L’infertilité du couple est-elle liée aux modes de vie et l'environnement ?
Date de parution: 03/01/2012
L’infertilité du couple est-elle liée aux modes de vie et l'environnement ?
Alvarez S., Junca A.M., Belloc S, Cohen-Bacrie M., Cohen Bacrie P. 15, Avenue Poincaré 75116 PARIS Centre AMP Eylau Muette Laboratoire d'Eylau Unilabs Paris Neuilly.
Introduction :
L'activité de l'AMP en France, montre bien la nette augmentation des indications non "invasives", en effet les IAC représentent actuellement 49.240 cycles avec un taux de grossesse par accouchement de 10,0% versus seulement 19.720 ponctions pour FIV
et 31.055 ponctions pour l' ICSI (Chiffres ABM 2007). Ainsi, depuis 1978, les indications tubaires de l’AMP diminuent. Depuis 1990,date de l’apparition de l’ICSI, les indications masculines sont en augmentation: 68,1% des cycles d'AMP.
Quelles causes?
L' Australie (Norman, 2004) et les pays nordiques ont pris conscience des implications de l’industrialisation et des modes de vie sur la fécondité, le "LIFESTYLE and INFERTILTY".
Nous observons actuellement :
- Une augmentation des malformations urogénitales masculines à la naissance (cryptorchidies)
- Une augmentation du cancer de testicule
Ainsi, on peut affirmer que la fertilité est la résultante de l’environnement et des conditions de vie du couple avec des effets peut-être générationnels.

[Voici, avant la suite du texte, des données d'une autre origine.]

Lemma parse_mvp_paired doc :
  exists r, parse_mvp re_search re_findall py_float doc = Return r
            /\ paired re_findall py_float doc (r_anchors r) (r_lines r).
Proof.
  unfold parse_mvp. apply (parse_loop_invariant (paired re_findall py_float doc)).
  - exact CAPTIONS_keys.
  - intros key pats i blk page caption side a l _ _ Hin Hpage _ [Hlen Hk]. split.
    + rewrite !length_app. cbn. lia.
    + intros k line anc El Ea.
      destruct (Nat.lt_ge_cases k (List.length l)) as [Hlt|Hge].
      * rewrite nth_error_app1 in El by exact Hlt.
        rewrite nth_error_app1 in Ea by lia. exact (Hk k line anc El Ea).
      * rewrite nth_error_app2 in El by exact Hge.
        rewrite nth_error_app2 in Ea by lia. rewrite Hlen in Ea.
        destruct (k - List.length l)%nat as [|m]; [|destruct m; discriminate El].
        cbn in El, Ea. injection El as <-. injection Ea as <-.
        exists blk, page. repeat split; assumption.
  - split; [reflexivity|]. intros [|k] line anc E; discriminate E.
Qed.

(** Which lines come out, in which order. *)
Lemma parse_loop_captions doc items anchors lines :
  (forall key pats, In (key, pats) items -> caption_map key <> None) ->
  exists r, parse_loop re_search re_findall py_float doc items anchors lines = Return r
            /\ map (fun l => (l_caption l, l_side l)) (r_lines r)
               = map (fun l => (l_caption l, l_side l)) lines
                 ++ captions_found re_search doc items.
Proof.
  revert anchors lines. induction items as [|[key pats] rest IH];
    intros anchors lines Hkeys.
  - eexists. split; [reflexivity|]. cbn. rewrite app_nil_r. reflexivity.
  - assert (Hrest : forall k p, In (k, p) rest -> caption_map k <> None)
      by (intros k p Hin; apply (Hkeys k p); right; exact Hin).
    cbn [parse_loop captions_found flat_map fst snd]. unfold found at 1.
    destruct (find_first re_search doc pats) as [[i blk]|] eqn:F;
      [|exact (IH anchors lines Hrest)].
    destruct (find_first_page re_search doc pats i blk F) as [page E]. rewrite E.
    destruct (caption_map key) as [[caption side]|] eqn:C;
      [|exfalso; apply (Hkeys key pats); [left; reflexivity|exact C]].
    destruct (IH (anchors ++ [mkAnchorIn (Some "text") (Z.of_nat (tb_page blk) + 1)
                                (tb_bbox blk) (py_prefix 200 (tb_text blk))])
                 (lines ++ [StatementLine "balance_sheet" None caption (Some side)
                              "current" (read_value re_findall py_float page)
                              [Z.of_nat (List.length anchors)]]) Hrest)
      as [r [R Hr]].
    exists r. split; [exact R|]. rewrite Hr, map_app, <- app_assoc. reflexivity.
Qed.

Lemma parse_mvp_fixed_fields doc :
  exists r, parse_mvp re_search re_findall py_float doc = Return r
            /\ forall line, In line (r_lines r) ->
                 l_statement_type line = "balance_sheet" /\ l_period line = "current"
                 /\ l_ref_code line = None /\ l_unit line = Some "EUR".
Proof.
  unfold parse_mvp.
  apply (parse_loop_invariant
           (fun _ l => forall line, In line l ->
                         l_statement_type line = "balance_sheet"
                         /\ l_period line = "current"
                         /\ l_ref_code line = None /\ l_unit line = Some "EUR")).
  - exact CAPTIONS_keys.
  - intros key pats i blk page caption side a l _ _ _ _ _ H line Hin.
    apply in_app_or in Hin. destruct Hin as [Hin|[<-|[]]]; [exact (H line Hin)|].
    repeat split.
  - intros line [].
Qed.

End ParserMore.

(** X3: which lines [parse_mvp] emits for a document fitz has opened: one
    for each caption of [CAPTIONS] found in the document, total assets before
    total equity and liabilities, with the fixed caption text and side; so at
    most two, and none exactly when no caption pattern matches any block.
    Every line is a balance-sheet line for the current period, without
    reference code, in EUR: the engine never emits a [pnl] line. *)
Theorem parse_mvp_lines_emitted :
  forall (float : Type) (re_search : string -> string -> bool)
         (re_findall : string -> string -> list string)
         (py_float : string -> option float) (doc : Doc (float := float)),
  exists r,
    parse_mvp re_search re_findall py_float doc = Return r
    /\ map (fun l => (l_caption l, l_side l)) (r_lines r)
       = captions_found re_search doc CAPTIONS
    /\ (List.length (r_lines r) <= 2)%nat
    /\ (r_lines r = [] <->
        forall key pats, In (key, pats) CAPTIONS -> found re_search doc pats = false)
    /\ (forall line, In line (r_lines r) ->
          l_statement_type line = "balance_sheet" /\ l_period line = "current"
          /\ l_ref_code line = None /\ l_unit line = Some "EUR").
Proof.
  intros float re_search re_findall py_float doc.
  destruct (parse_loop_captions re_search re_findall py_float doc CAPTIONS [] []
              CAPTIONS_keys) as [r [R Hc]].
  destruct (parse_mvp_fixed_fields re_search re_findall py_float doc) as [r' [R' Hf]].
  unfold parse_mvp in R'. rewrite R in R'. injection R' as <-.
  cbn [map app] in Hc.
  exists r. split; [exact R|]. split; [exact Hc|].
  assert (Hlen : List.length (r_lines r)
                 = List.length (captions_found re_search doc CAPTIONS))
    by (rewrite <- Hc, length_map; reflexivity).
  split; [|split; [|exact Hf]].
  - rewrite Hlen. unfold captions_found, CAPTIONS. cbn [flat_map fst snd caption_map].
    repeat match goal with |- context [found ?a ?b ?c] => destruct (found a b c) end;
      cbn; lia.
  - split.
    + intros E key pats Hin. rewrite E in Hlen. cbn in Hlen.
      unfold captions_found, CAPTIONS in Hlen. cbn [flat_map fst snd caption_map] in Hlen.
      destruct Hin as [H|[H|[]]]; injection H as <- <-;
        match goal with |- found ?a ?b ?c = false =>
          destruct (found a b c); [|reflexivity] end;
        cbn in Hlen; try discriminate Hlen;
        repeat match type of Hlen with context [found ?a ?b ?c] =>
                 destruct (found a b c) end; cbn in Hlen; discriminate Hlen.
    + intro H. apply length_zero_iff_nil. rewrite Hlen.
      unfold captions_found, CAPTIONS. cbn [flat_map fst snd].
      rewrite (H _ _ (or_introl eq_refl)), (H _ _ (or_intror (or_introl eq_refl))).
      reflexivity.
Qed.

La fertilité d'une génération serait liée à facteurs toxiques agissant pendant la vie intra-utérine de la mère (polluants, qui se comporteraient comme des perturbateurs endocriniens sur le foetus mâle particulièrement; le tabac, l'alcool, alimentation, etc) et des
facteurs acquis à l'âge adulte liés à la qualité de vie : tabac, alcool, cannabis, antidépresseurs, poids, alimentation, profession, sport intense...Et ceci chez l'homme et chez la femme. La prise en charge en AMP actuellement est une prise en charge liée au couple.
Matériel et méthode :
Nous avons développé une enquête sur le dépistage des facteurs toxiques et la qualité de vie. Un questionnaire a été remis à chaque couple avant toute consultation AMP. Le questionnaire du couple (fiche homme et femme) a été repris par les médecins au cours de la consultation afin de participer à améliorer le dépistage.
Entre 2007 et juin 2010 un travail prospectif a été réalisé.

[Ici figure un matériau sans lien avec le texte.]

(** C7, amended.  When an FPS limit is configured, the deadline of a frame is
    computed from the first reading [now] of the clock, before the
    acquire/draw/present sequence: it is [now + 1000.0f / limit] as a
    [double], cut to whole milliseconds when it is handed to [block_until].
    [block_until] returns on the first later reading that is at least that
    deadline, however short the rendering was.  For every limit from 1 to
    255 and every reading of 41 bits, the deadline is [now] plus the whole
    milliseconds of 1000 / limit; with the limit 60 it is [now + 16], so
    [block_until] never returns before 16 ms have passed on the clock. *)
Theorem drawFrame_blocks_until_truncated_deadline
    (env : Engine.FrameEnv) (now t_begin t_end : Z) (polls clock' : list Z)
    (a a' : Application.t) (limit : Z) :
  Application.m_FPS_limit a = Some limit ->
  Application.drawFrame env (now :: t_begin :: t_end :: polls) a
    = Returned (a', clock') ->
  exists time_limit skipped t_ret,
    Fp.uint64_of_double
      (Fp.double_add (Fp.double_of_int now) (Application.wait_ms limit))
      = Some time_limit
    /\ polls = skipped ++ t_ret :: clock'
    /\ time_limit <= to_u64 t_ret
    /\ Forall (fun t => to_u64 t < time_limit) skipped
    /\ (1 <= limit <= 255 -> 2 ^ 40 <= now < 2 ^ 41 - 1024 ->
        time_limit = now + 1000 / limit)
    /\ (limit = 60 -> 2 ^ 40 <= now < 2 ^ 41 - 1024 -> now + 16 <= to_u64 t_ret).
Proof.
  intros Hlim H.
  destruct (drawFrame_limited env now t_begin t_end polls a limit a' clock' Hlim H)
    as (time_limit & Hdl & Hblock).
  destruct (block_until_loop_spec time_limit polls clock' Hblock)
    as (skipped & t_ret & Hpolls & Hret & Hsk).
  exists time_limit, skipped, t_ret.
  assert (Hgen : 1 <= limit <= 255 -> 2 ^ 40 <= now < 2 ^ 41 - 1024 ->
                 time_limit = now + 1000 / limit).
  { intros Hl Hn. rewrite (deadline_of_limit limit now Hl Hn) in Hdl. congruence. }
  repeat split; try assumption.
  intros -> Hn. specialize (Hgen ltac:(lia) Hn).
  change (1000 / 60) with 16 in Hgen. lia.
Qed.

Lemma drawFrame_blocks_until_truncated_deadline_witness :
  Application.m_FPS_limit (application_start (Some 60)) = Some 60
  /\ Application.drawFrame (frame_env_ok 0)
       (1700000000000 :: 1700000000000 :: 1700000000005
          :: [1700000000005; 1700000000011; 1700000000016; 1700000000017])
       (application_start (Some 60))
     = Returned (application_after_1, [1700000000017])
  /\ exists time_limit skipped t_ret,
       Fp.uint64_of_double
         (Fp.double_add (Fp.double_of_int 1700000000000) (Application.wait_ms 60))
         = Some time_limit
       /\ [1700000000005; 1700000000011; 1700000000016; 1700000000017]
          = skipped ++ t_ret :: [1700000000017]
       /\ time_limit <= to_u64 t_ret.
Proof.
  assert (H : Application.drawFrame (frame_env_ok 0)
                (1700000000000 :: 1700000000000 :: 1700000000005
                   :: [1700000000005; 1700000000011; 1700000000016; 1700000000017])
                (application_start (Some 60))
              = Returned (application_after_1, [1700000000017]))
    by (vm_compute; reflexivity).
  split; [reflexivity|]. split; [exact H|].
  destruct (drawFrame_blocks_until_truncated_deadline (frame_env_ok 0)
              1700000000000 1700000000000 1700000000005
              [1700000000005; 1700000000011; 1700000000016; 1700000000017]
              [1700000000017] (application_start (Some 60)) application_after_1 60
              eq_refl H)
    as (time_limit & skipped & t_ret & H1 & H2 & H3 & _).
  exists time_limit, skipped, t_ret. repeat split; assumption.
Defined.

(** * Further properties of the engine

    Properties of the functions around the ones above: what they do on
    empty, missing or failing input, what they keep, and how they
    compose. *)

(** ** Queue families *)

Section QueueFamilySupport.

Import Device.

(** The mask [getQueueFamilies] stores for a family has the bit of a role
    exactly when the driver reports that capability. *)
Lemma family_support_bits f :
  (Z.land (family_support f) (bits GRAPHICS) =? 0)
    = (Z.land (queueFlags f) VK_QUEUE_GRAPHICS_BIT =? 0)
  /\ (Z.land (family_support f) (bits PRESENTS) =? 0) = negb (present_supported f)
  /\ (Z.land (family_support f) (bits TRANSFERT) =? 0)
       = (Z.land (queueFlags f) VK_QUEUE_TRANSFER_BIT =? 0).
Proof.
  unfold family_support.
  destruct (Z.land (queueFlags f) VK_QUEUE_GRAPHICS_BIT =? 0),
    (present_supported f), (Z.land (queueFlags f) VK_QUEUE_TRANSFER_BIT =? 0);
    repeat split; reflexivity.
Qed.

- 380 fiches ont été récupérées, les résultats de l’évaluation ont montré :
- Tabac : 55% femmes - 60% hommes
- Cannabis/ Tabac : 10% femmes 30% hommes
- Médicaments antichute des cheveux : 30% hommes
- Troubles du sommeil : femme 20%
- Troubles du sommeil : homme 30%
- Antidépresseurs : 30% femmes 15% hommes
- Altération de la vie sexuelle : 42% des couples*
- Alcool : 15% des couples consomment régulièrement de l'alcool.
*42 % des couples ont signalé des difficultés dans leur vie sexuelle : rapports focalisés, rapports espacés, changement de leur vie de couple, difficultés émotionnelles.

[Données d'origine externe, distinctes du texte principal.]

(** * The flow state stash of hanko's flowpilot

    A shallow embedding of [backend/flowpilot/stash.go]: the history log
    and the scheduled-state queue that a flow keeps, between two stateless
    requests, inside one JSON document.

    The stash owns a [jsonmanager.JSONManager].  That package keeps a JSON
    text and reads and writes it by dotted paths.  Here the document is a
    JSON tree, objects are finite maps from keys to values, and the path
    operations work on the tree. *)

From Stdlib Require Import ZArith Ascii String List Lia.
From stdpp Require Import gmap strings list fin_maps.

Local Open Scope string_scope.
Local Open Scope Z_scope.

#[local] Set Warnings "-register-all".

(** ** JSON documents *)

(** A JSON value.  Numbers are integer literals (the stash only ever
    stores [int64] counts, and the integers that they become as
    [float64]); a string is its bytes; an object is a finite map, so a
    key occurs at most once. *)
Inductive Value : Type :=
  | VNull
  | VBool (b : bool)
  | VNum (n : Z)
  | VStr (s : string)
  | VArr (l : list Value)
  | VObj (m : gmap string Value).

(** ** The pieces of Go's runtime and standard library the code uses *)

Module gostd.

(** An [int64] is a [Z] in [[-2^63, 2^63)]; arithmetic wraps around. *)
Definition int64_min : Z := -9223372036854775808.
Definition int64_max : Z := 9223372036854775807.
Definition is_int64 (z : Z) : Prop := int64_min <= z <= int64_max.
Definition wrap64 (z : Z) : Z :=
  (z + 9223372036854775808) mod 18446744073709551616 - 9223372036854775808.
#[global] Arguments wrap64 : simpl never.

Definition quote : ascii := ascii_of_nat 34.
Definition backslash : ascii := ascii_of_nat 92.

Definition is_digit (c : ascii) : bool :=
  (48 <=? nat_of_ascii c)%nat && (nat_of_ascii c <=? 57)%nat.
Definition digit_val (c : ascii) : N := N.of_nat (nat_of_ascii c - 48).
Definition digit_of (n : N) : ascii := ascii_of_nat (48 + N.to_nat n).

(** Decimal digits of a natural number, most significant first. *)
Fixpoint utoa_aux (fuel : nat) (n : N) (acc : string) : string :=
  match fuel with
  | O => acc
  | S fuel' =>
      if (n <? 10)%N then String (digit_of n) acc
      else utoa_aux fuel' (n / 10)%N (String (digit_of (n mod 10)%N) acc)
  end.
Definition utoa (n : N) : string := utoa_aux (S (N.to_nat (N.log2 n))) n "".

(** [fmt.Sprintf("%d", z)] and [strconv.FormatInt(z, 10)]. *)
Definition itoa (z : Z) : string :=
  if z <? 0 then String "-" (utoa (Z.to_N (- z))) else utoa (Z.to_N z).

(** A Go slice is [nil] or holds a list; [json.Marshal] tells the two
    apart when the list is empty. *)
Inductive slice (A : Type) : Type :=
  | nil_slice
  | mk_slice (l : list A).
Arguments nil_slice {A}.
Arguments mk_slice {A} l.

Definition elems {A} (s : slice A) : list A :=
  match s with nil_slice => [] | mk_slice l => l end.

(** [append(s, xs...)]: with nothing to add the slice is returned as it
    is, so a [nil] slice stays [nil]. *)
Definition append {A} (s : slice A) (xs : list A) : slice A :=
  match xs with
  | [] => s
  | _ => mk_slice (elems s ++ xs)
  end.

(** [s[1:]] of a non-nil slice is never [nil]. *)
Definition tail_from_1 {A} (l : list A) : slice A := mk_slice (List.tl l).

(** The parameter of a variadic function is a slice.  A call that lists
    its arguments, [f(a, b)], passes a fresh slice of them, and [nil]
    when it lists none; a call [f(s...)] passes the slice [s] itself,
    which may be empty without being [nil]. *)
Definition variadic {A} (args : list A) : slice A :=
  match args with [] => nil_slice | _ => mk_slice args end.

(** The [float64] nearest to an integer, ties going to the even
    significand of 53 bits: the value of a number that has been held in
    a [float64].  (The exponent is taken as unbounded; an [int64] is far
    below the greatest [float64].) *)
Definition float64Value (n : Z) : Z :=
  let a := Z.abs n in
  if a <? 9007199254740992 then n
  else
    let k := Z.log2 a - 52 in
    let q := a / 2 ^ k in
    let r := a mod 2 ^ k in
    let half := 2 ^ (k - 1) in
    let q' := if (half <? r) || ((r =? half) && Z.odd q) then q + 1 else q in
    Z.sgn n * (q' * 2 ^ k).
#[global] Arguments float64Value : simpl never.

(** The decimal that [strconv] writes for a [float64] in its shortest
    form: the number with the fewest digits that still reads back as the
    same [float64], and of those the nearest.  [x] is the value, [l2] and
    [u2] are twice the midpoints to the neighbouring [float64]s, which
    read back as [x] when the significand is even ([inclusive]); the
    digits below [10^p] are dropped at the greatest [p] for which the
    result stays between the midpoints. *)
Fixpoint shortest (p : nat) (x l2 u2 : Z) (inclusive : bool) : Z :=
  let pow := 10 ^ Z.of_nat p in
  let down := x / pow * pow in
  let up := down + pow in
  let okdown := (l2 <? 2 * down) || inclusive && (l2 =? 2 * down) in
  let okup := (2 * up <? u2) || inclusive && (2 * up =? u2) in
  let nearest :=
    if (pow <? 2 * (x - down)) || (2 * (x - down) =? pow) && Z.odd (x / pow)
    then up else down in
  if okdown && okup then nearest
  else if okdown then down
  else if okup then up
  else match p with O => x | S p' => shortest p' x l2 u2 inclusive end.

(** The integer that [json.Marshal] writes for a [float64] whose value
    is the integer [x].  Below 2^53 it is [x] itself.  (From 10^21 on the
    text has an exponent; its value is the same.) *)
Definition formatFloat (x : Z) : Z :=
  let a := Z.abs x in
  if a <? 9007199254740992 then x
  else
    let e := Z.log2 a - 52 in
    let m := a / 2 ^ e in
    let u2 := 2 * a + 2 ^ e in
    let l2 := if m =? 4503599627370496 then 2 * a - 2 ^ (e - 1) else 2 * a - 2 ^ e in
    Z.sgn x * shortest (Z.to_nat e) a l2 u2 (Z.even m).
#[global] Arguments formatFloat : simpl never.

(** UTF-8, as package [unicode/utf8] decodes it: the byte sequences of
    two, three and four bytes that encode a code point (no overlong
    form, no surrogate, nothing above U+10FFFF). *)
Definition byte_in (lo hi : nat) (b : ascii) : bool :=
  (lo <=? nat_of_ascii b)%nat && (nat_of_ascii b <=? hi)%nat.

Definition continuation (b : ascii) : bool := byte_in 128 191 b.

Definition seq2 (b0 b1 : ascii) : bool := byte_in 194 223 b0 && continuation b1.

Definition seq3 (b0 b1 b2 : ascii) : bool :=
  (byte_in 224 224 b0 && byte_in 160 191 b1
   || (byte_in 225 236 b0 || byte_in 238 239 b0) && continuation b1
   || byte_in 237 237 b0 && byte_in 128 159 b1)
  && continuation b2.

Definition seq4 (b0 b1 b2 b3 : ascii) : bool :=
  (byte_in 240 240 b0 && byte_in 144 191 b1
   || byte_in 241 243 b0 && continuation b1
   || byte_in 244 244 b0 && byte_in 128 143 b1)
  && continuation b2 && continuation b3.

(** The encoding of U+FFFD, the replacement character. *)
Definition replacement (rest : string) : string :=
  String (ascii_of_nat 239) (String (ascii_of_nat 191) (String (ascii_of_nat 189) rest)).

(** [utf8.ValidString]. *)
Fixpoint validUTF8 (s : string) : bool :=
  match s with
  | EmptyString => true
  | String b0 r0 =>
      if (nat_of_ascii b0 <? 128)%nat then validUTF8 r0
      else
        match r0 with
        | String b1 r1 =>
            if seq2 b0 b1 then validUTF8 r1
            else
              match r1 with
              | String b2 r2 =>
                  if seq3 b0 b1 b2 then validUTF8 r2
                  else
                    match r2 with
                    | String b3 r3 => if seq4 b0 b1 b2 b3 then validUTF8 r3 else false
                    | EmptyString => false
                    end
              | EmptyString => false
              end
        | EmptyString => false
        end
  end.

(** The string that [json.Marshal] writes for a Go string, read back:
    every byte that does not start a UTF-8 sequence is replaced, one by
    one, by U+FFFD. *)
Fixpoint coerceUTF8 (s : string) : string :=
  match s with
  | EmptyString => EmptyString
  | String b0 r0 =>
      if (nat_of_ascii b0 <? 128)%nat then String b0 (coerceUTF8 r0)
      else
        match r0 with
        | String b1 r1 =>
            if seq2 b0 b1 then String b0 (String b1 (coerceUTF8 r1))
            else
              match r1 with
              | String b2 r2 =>
                  if seq3 b0 b1 b2 then String b0 (String b1 (String b2 (coerceUTF8 r2)))
                  else
                    match r2 with
                    | String b3 r3 =>
                        if seq4 b0 b1 b2 b3
                        then String b0 (String b1 (String b2 (String b3 (coerceUTF8 r3))))
                        else replacement (coerceUTF8 r0)
                    | EmptyString => replacement (coerceUTF8 r0)
                    end
              | EmptyString => replacement (coerceUTF8 r0)
              end
        | EmptyString => replacement (coerceUTF8 r0)
        end
  end.

End gostd.

(** ** The document store

    The stash reaches its document only through the package
    [jsonmanager], whose source is not in [stash.go]; the package hands
    every call to a JSON path library (reads by [gjson], writes by
    [sjson]).  The modules below model that store: a mapping-like document
    addressed by hierarchical paths, with typed get, set and delete, array
    indexing (also by the append index [-1]) and serialization to and
    from one string. *)

(** The text of a document. *)
Module jsontext.
Import gostd.

Definition hex_of (n : nat) : ascii :=
  if (n <? 10)%nat then ascii_of_nat (48 + n) else ascii_of_nat (87 + n).

(** One character of a string literal: the quote and the backslash are
    escaped, control characters are written as [\u00XX]. *)
Definition escape_char (c : ascii) : list ascii :=
  if Ascii.eqb c quote then [backslash; quote]
  else if Ascii.eqb c backslash then [backslash; backslash]
  else if (nat_of_ascii c <? 32)%nat then
    [backslash; "u"%char; "0"%char; "0"%char;
     hex_of (nat_of_ascii c / 16); hex_of (nat_of_ascii c mod 16)]
  else [c].

Definition chars (s : string) : list ascii := list_ascii_of_string s.

Definition quoted (s : string) : list ascii :=
  quote :: flat_map escape_char (chars s) ++ [quote].

Fixpoint join_comma (items : list (list ascii)) : list ascii :=
  match items with
  | [] => []
  | [x] => x
  | x :: rest => x ++ ","%char :: join_comma rest
  end.

Definition member (k : string) (x : list ascii) : list ascii :=
  quoted k ++ ":"%char :: x.

(** Modelled from the spec: serialization of the document store (absent
    package [jsonmanager]) to one string; the compact text of a value, as
    [json.Marshal] writes it. *)
Fixpoint print_chars (v : Value) : list ascii :=
  match v with
  | VNull => chars "null"
  | VBool true => chars "true"
  | VBool false => chars "false"
  | VNum n => chars (itoa n)
  | VStr s => quoted s
  | VArr l => "["%char :: join_comma (List.map print_chars l) ++ ["]"%char]
  | VObj m =>
      "{"%char ::
      join_comma (map_fold (fun k x acc => member k (print_chars x) :: acc) [] m)
      ++ ["}"%char]
  end.

Definition print (v : Value) : string := string_of_list_ascii (print_chars v).

(** Reading a text back.  White space may stand between tokens. *)
Definition is_ws (c : ascii) : bool :=
  let n := nat_of_ascii c in
  (n =? 32)%nat || (n =? 9)%nat || (n =? 10)%nat || (n =? 13)%nat.

Fixpoint skip_ws (s : list ascii) : list ascii :=
  match s with
  | c :: r => if is_ws c then skip_ws r else s
  | [] => []
  end.

Definition hex_val (c : ascii) : option nat :=
  let n := nat_of_ascii c in
  if (48 <=? n)%nat && (n <=? 57)%nat then Some (n - 48)%nat
  else if (97 <=? n)%nat && (n <=? 102)%nat then Some (n - 87)%nat
  else if (65 <=? n)%nat && (n <=? 70)%nat then Some (n - 55)%nat
  else None.

(** The bytes (UTF-8) of the code point of a [\uXXXX] escape. *)
Definition utf8 (n : nat) : list ascii :=
  if (n <? 128)%nat then [ascii_of_nat n]
  else if (n <? 2048)%nat then
    [ascii_of_nat (192 + n / 64); ascii_of_nat (128 + n mod 64)]
  else
    [ascii_of_nat (224 + n / 4096); ascii_of_nat (128 + (n / 64) mod 64);
     ascii_of_nat (128 + n mod 64)].

Definition unescape (e : ascii) : option ascii :=
  let n := nat_of_ascii e in
  if (n =? 34)%nat || (n =? 92)%nat || (n =? 47)%nat then Some e
  else if (n =? 98)%nat then Some (ascii_of_nat 8)
  else if (n =? 102)%nat then Some (ascii_of_nat 12)
  else if (n =? 110)%nat then Some (ascii_of_nat 10)
  else if (n =? 114)%nat then Some (ascii_of_nat 13)
  else if (n =? 116)%nat then Some (ascii_of_nat 9)
  else None.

Une prise en charge personnalisée a été réalisée afin de diminuer les facteurs gonadotoxiques et améliorer leur qualité de vie.
Conclusion :
La réduction du nombre de stimulations ovariennes et des tentatives d’AMP constitue un objectif essentiel pour les couples désirant un enfant.
Le dépistage de facteurs toxiques et la qualité de vie permettraient d’optimiser la fécondité naturelle (35% de grossesses « spontanées » sont obtenues suite à la prise en charge) mais aussi une optimisation des résultats en AMP.
La prise en compte de tous ces facteurs devrait permettre de réaliser une prévention auprès des adolescents et d’avoir une action en préconception pas seulement chez la femme mais aussi chez l’homme, la prise de conscience de la société et du personnel soignant permettrait d’améliorer la fécondité naturelle. Un training médical et la prise en compte de la qualité de vie des couples consultant pour infertilité s’avère actuellement nécessaire.